If you’re wondering anything else about academic personal statements, check out the answers to the most frequently asked questions related to them here:

#1. How do you start a personal statement for an academic job?

Applying for an academic job is different from applying for a position as a student. First, you need to establish your qualifications and enthusiasm for the role immediately.

Start by explaining your current status, for example, as a postdoctoral researcher or an experienced member of the faculty, and specify the position you are applying for. Then follow up with your research interests or personal philosophy towards teaching.

You can add a personal anecdote or compelling fact that summarizes your academic journey so far, or your passion for the field. After that, your academic personal statement can go deeper into the qualifications from your academic CV and how you’re a great fit for the position.

#2. How do I introduce myself in an academic personal statement?

The introduction of your academic personal statement is the key to grabbing the attention of the admissions committee.

Start by stating the field or subject that interests you, and why. You can share a specific personal anecdote or observation that led you to this academic pursuit and set the stage for the detailed explanation in your main body.

The goal of your introduction is to give the reader a sense of who you are, what drives you, and why you would be a valuable addition to their department.

#3. Is an academic personal statement like an essay?

Yes, an academic personal statement can be considered a type of essay.

Both essays and academic personal statements are structured forms of writing that are meant to deliver a coherent argument and are divided into an introduction, body, and conclusion. They provide supporting evidence to prove the point and maintain a logical flow to guide the reader to the final conclusion.

However, essays tend to be objective and explore a specific topic or question in depth. Academic personal statements use similar techniques but they present the candidate’s qualifications, experiences, and aspirations in a way that’s meant to persuade the admissions committee.

#4. How long is an academic personal statement?

Typically, an academic personal statement is between 500 and 1000 words long.

The exact length of the text varies depending on the university and program you’re applying to. You should always check the specific requirements for your desired program, and stick to the guidelines you find.

However, if the university you’re applying to doesn’t specify a word count, you should aim for one to two pages.

#5. What do I avoid in an academic personal statement?

Since your personal statement is a crucial part of your academic application, it’s important to avoid any common mistakes.

Make sure the content of your academic personal statement isn’t too generic. Its goal is to give insight into you as an individual, beyond what can be read in your CV . 

You should also avoid cramming too many points in your text. Your academic personal statement should follow a logical flow, and focus on the relevance of what you’re sharing about yourself and how it relates to the academic program you’re pursuing.

Key Takeaways

And that concludes our guide to writing an academic personal statement!

We hope you feel more confident when crafting your application for that academic program or faculty position you have your sights set on.

Now let’s recap what we talked about so far:

  • Academic personal statements are very different from CV personal statements.
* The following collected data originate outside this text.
(** * projecto-backend: accounts and projects

    A shallow embedding of the Django applications [accounts] and
    [projects]: the model tables, the user manager, the serializers'
    [create] methods and the views' [get_queryset] / [create] / [list]
    methods, followed by the properties of the request / membership
    lifecycle, the discovery listing and the summary counts.

    The relational store is a record of lists, one per model, in insertion
    order.  Python exceptions are a sum type; code that writes to the store
    lives in a state-and-exception monad, code that only reads returns a
    [result].  Timestamps ([created_at], [joined_on], [rejected_on],
    [date_joined]) are not part of any property below and are left out of
    the rows. *)

From Stdlib Require Import String Ascii List Bool Arith Lia.
Import ListNotations.
Local Open Scope string_scope.
Local Open Scope list_scope.

(* ------------------------------------------------------------------ *)
(** ** Exceptions and results *)

(** The two models that are looked up with [objects.get]. *)
Inductive model : Type := Users_model | ProjectLead_model.

Definition model_eqb (a b : model) : bool :=
  match a, b with
  | Users_model, Users_model => true
  | ProjectLead_model, ProjectLead_model => true
  | _, _ => false
  end.

(** The Python exceptions the code raises or lets through.
    [ValidationError] carries the one-entry dict [{field: message}] the
    serializers build. *)
Inductive exn : Type :=
| DoesNotExist (m : model)
| MultipleObjectsReturned (m : model)
| ValidationError (field : string) (message : string)
| ValueError (message : string)
| KeyError (key : string)
| UnboundLocalError (name : string)
| IntegrityError.

Inductive result (A : Type) : Type :=
| Ok (a : A)
| Raise (e : exn).
Arguments Ok {A} a.
Arguments Raise {A} e.

Definition rbind {A B} (r : result A) (k : A -> result B) : result B :=
  match r with
  | Ok a => k a
  | Raise e => Raise e
  end.

(** [try: body / except <catches>: handler]. *)
Definition try_except {A} (body : result A) (catches : exn -> bool)
           (handler : exn -> result A) : result A :=
  match body with
  | Ok a => Ok a
  | Raise e => if catches e then handler e else Raise e
  end.

(** [except M.DoesNotExist]. *)
Definition is_DoesNotExist (m : model) (e : exn) : bool :=
  match e with
  | DoesNotExist m' => model_eqb m m'
  | _ => false
  end.

(** A bare [except:]. *)
Definition any_exception (e : exn) : bool := true.

Declare Scope result_scope.
Delimit Scope result_scope with result.
Notation "x <- c ;; k" := (rbind c (fun x => k))
  (at level 61, c at next level, right associativity) : result_scope.

(* ------------------------------------------------------------------ *)
(** ** Python values: truthiness, local variables, optional dict keys *)

(** [if v:] for a value that is [None] or a [str]. *)
Definition truthy (v : option string) : option string :=
  match v with
  | Some s => if s =? "" then None else Some s
  | None => None
  end.

(** [v == lit] for a value that is [None] or a [str]. *)
Definition str_is (v : option string) (lit : string) : bool :=
  match v with
  | Some s => s =? lit
  | None => false
  end.

(** Reading a local variable that an earlier branch may have left
    unbound. *)
Definition local {A} (name : string) (v : option A) : result A :=
  match v with
  | Some a => Ok a
  | None => Raise (UnboundLocalError name)
  end.

(** [d[key]] on a dict where the key may be missing. *)
Definition getitem {A} (key : string) (v : option A) : result A :=
  match v with
  | Some a => Ok a
  | None => Raise (KeyError key)
  end.

(** [d.get(key, default)]. *)
Definition get_default {A} (v : option A) (default : A) : A :=
  match v with
  | Some a => a
  | None => default
  end.

(** [request.query_params]: the [key=value] pairs of the query string;
    [get] returns the last value given for the key, or [None]. *)
Definition QueryDict : Type := list (string * string).

Fixpoint query_params_get (q : QueryDict) (key : string) : option string :=
  match q with
  | [] => None
  | (k, v) :: q' =>
      match query_params_get q' key with
      | Some v' => Some v'
      | None => if k =? key then Some v else None
      end
  end.

(* ------------------------------------------------------------------ *)
(** ** Models (accounts/models.py, projects/models.py) *)

Module Users.
Record t : Type := mk {
  id : nat;
  email : string;            (* unique=True *)
  password : string;         (* the hash stored by set_password *)
  firstname : string;
  lastname : string;
  frontend : bool;           (* default=False *)
  backend : bool;            (* default=False *)
  is_active : bool;          (* default=True *)
  is_staff : bool;           (* default=False *)
  is_superuser : bool        (* PermissionsMixin, default=False *)
}.
End Users.

Module ProjectLead.
Record t : Type := mk {
  id : nat;
  owner : nat;               (* ForeignKey to Users *)
  projectname : string;
  description : string;
  frontend : bool;           (* default=False *)
  backend : bool             (* default=False *)
}.
(** unique_together = (("owner", "projectname"),) *)
Definition unique_key (p : t) : nat * string := (owner p, projectname p).
End ProjectLead.

Module ProjectRequest.
Record t : Type := mk {
  id : nat;
  project : nat;             (* ForeignKey to ProjectLead *)
  member : nat;              (* ForeignKey to Users *)
  message : string
}.
(** unique_together = (("project", "member"),) *)
Definition unique_key (r : t) : nat * nat := (project r, member r).
Definition default_message : string :=
  "I am interested in joining this project".
End ProjectRequest.

Module ProjectMembers.
Record t : Type := mk {
  id : nat;
  project : nat;
  member : nat;
  message : string
}.
(** unique_together = (("project", "member"),) *)
Definition unique_key (r : t) : nat * nat := (project r, member r).
End ProjectMembers.

Module ProjectRequestRejected.
Record t : Type := mk {
  id : nat;
  project : nat;
  user : nat;
  message : string
}.
(** unique_together = (("project", "user"),) *)
Definition unique_key (r : t) : nat * nat := (project r, user r).
End ProjectRequestRejected.

(** The database: one table per model. *)
Record Store : Type := mkStore {
  users : list Users.t;
  projectleads : list ProjectLead.t;
  projectrequests : list ProjectRequest.t;
  projectmembers : list ProjectMembers.t;
  projectrejected : list ProjectRequestRejected.t
}.

Definition empty_store : Store := mkStore [] [] [] [] [].

Definition set_users (db : Store) (l : list Users.t) : Store :=
  mkStore l (projectleads db) (projectrequests db) (projectmembers db)
          (projectrejected db).
Definition set_projectleads (db : Store) (l : list ProjectLead.t) : Store :=
  mkStore (users db) l (projectrequests db) (projectmembers db)
          (projectrejected db).
Definition set_projectrequests (db : Store) (l : list ProjectRequest.t) : Store :=
  mkStore (users db) (projectleads db) l (projectmembers db)
          (projectrejected db).
Definition set_projectmembers (db : Store) (l : list ProjectMembers.t) : Store :=
  mkStore (users db) (projectleads db) (projectrequests db) l
          (projectrejected db).
Definition set_projectrejected (db : Store)
           (l : list ProjectRequestRejected.t) : Store :=
  mkStore (users db) (projectleads db) (projectrequests db)
          (projectmembers db) l.

(* ------------------------------------------------------------------ *)
(** ** The state-and-exception monad of code that writes to the store *)

Definition M (A : Type) : Type := Store -> result A * Store.

Definition ret {A} (a : A) : M A := fun db => (Ok a, db).
Definition raise {A} (e : exn) : M A := fun db => (Raise e, db).
Definition bind {A B} (c : M A) (k : A -> M B) : M B :=
  fun db =>
    match c db with
    | (Ok a, db') => k a db'
    | (Raise e, db') => (Raise e, db')
    end.
(** A read-only query run against the current store. *)
Definition query {A} (q : Store -> result A) : M A := fun db => (q db, db).
Definition lift {A} (r : result A) : M A := fun db => (r, db).

Declare Scope M_scope.
Delimit Scope M_scope with M.
Notation "x <- c ;; k" := (bind c (fun x => k))
  (at level 61, c at next level, right associativity) : M_scope.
While CV personal statements are brief paragraphs at the top of the page, an academic personal statement is an in-depth text that details why you’re interested in a given position, and what makes you a good candidate.
  • The guidelines on academic personal statements vary according to the institution you’re applying to. Read the brief very carefully, and pay attention to what it says about word count and questions your personal statement should answer. Any mistakes here could result in rejection.
  • There are differences between applying for a postgraduate program and applying for a faculty position. But in both cases, you should research the exact place you want to apply to and adjust your application accordingly to match the institution’s values.
  • Always proofread your academic personal statement before sending it, even if you’re sure there are no errors.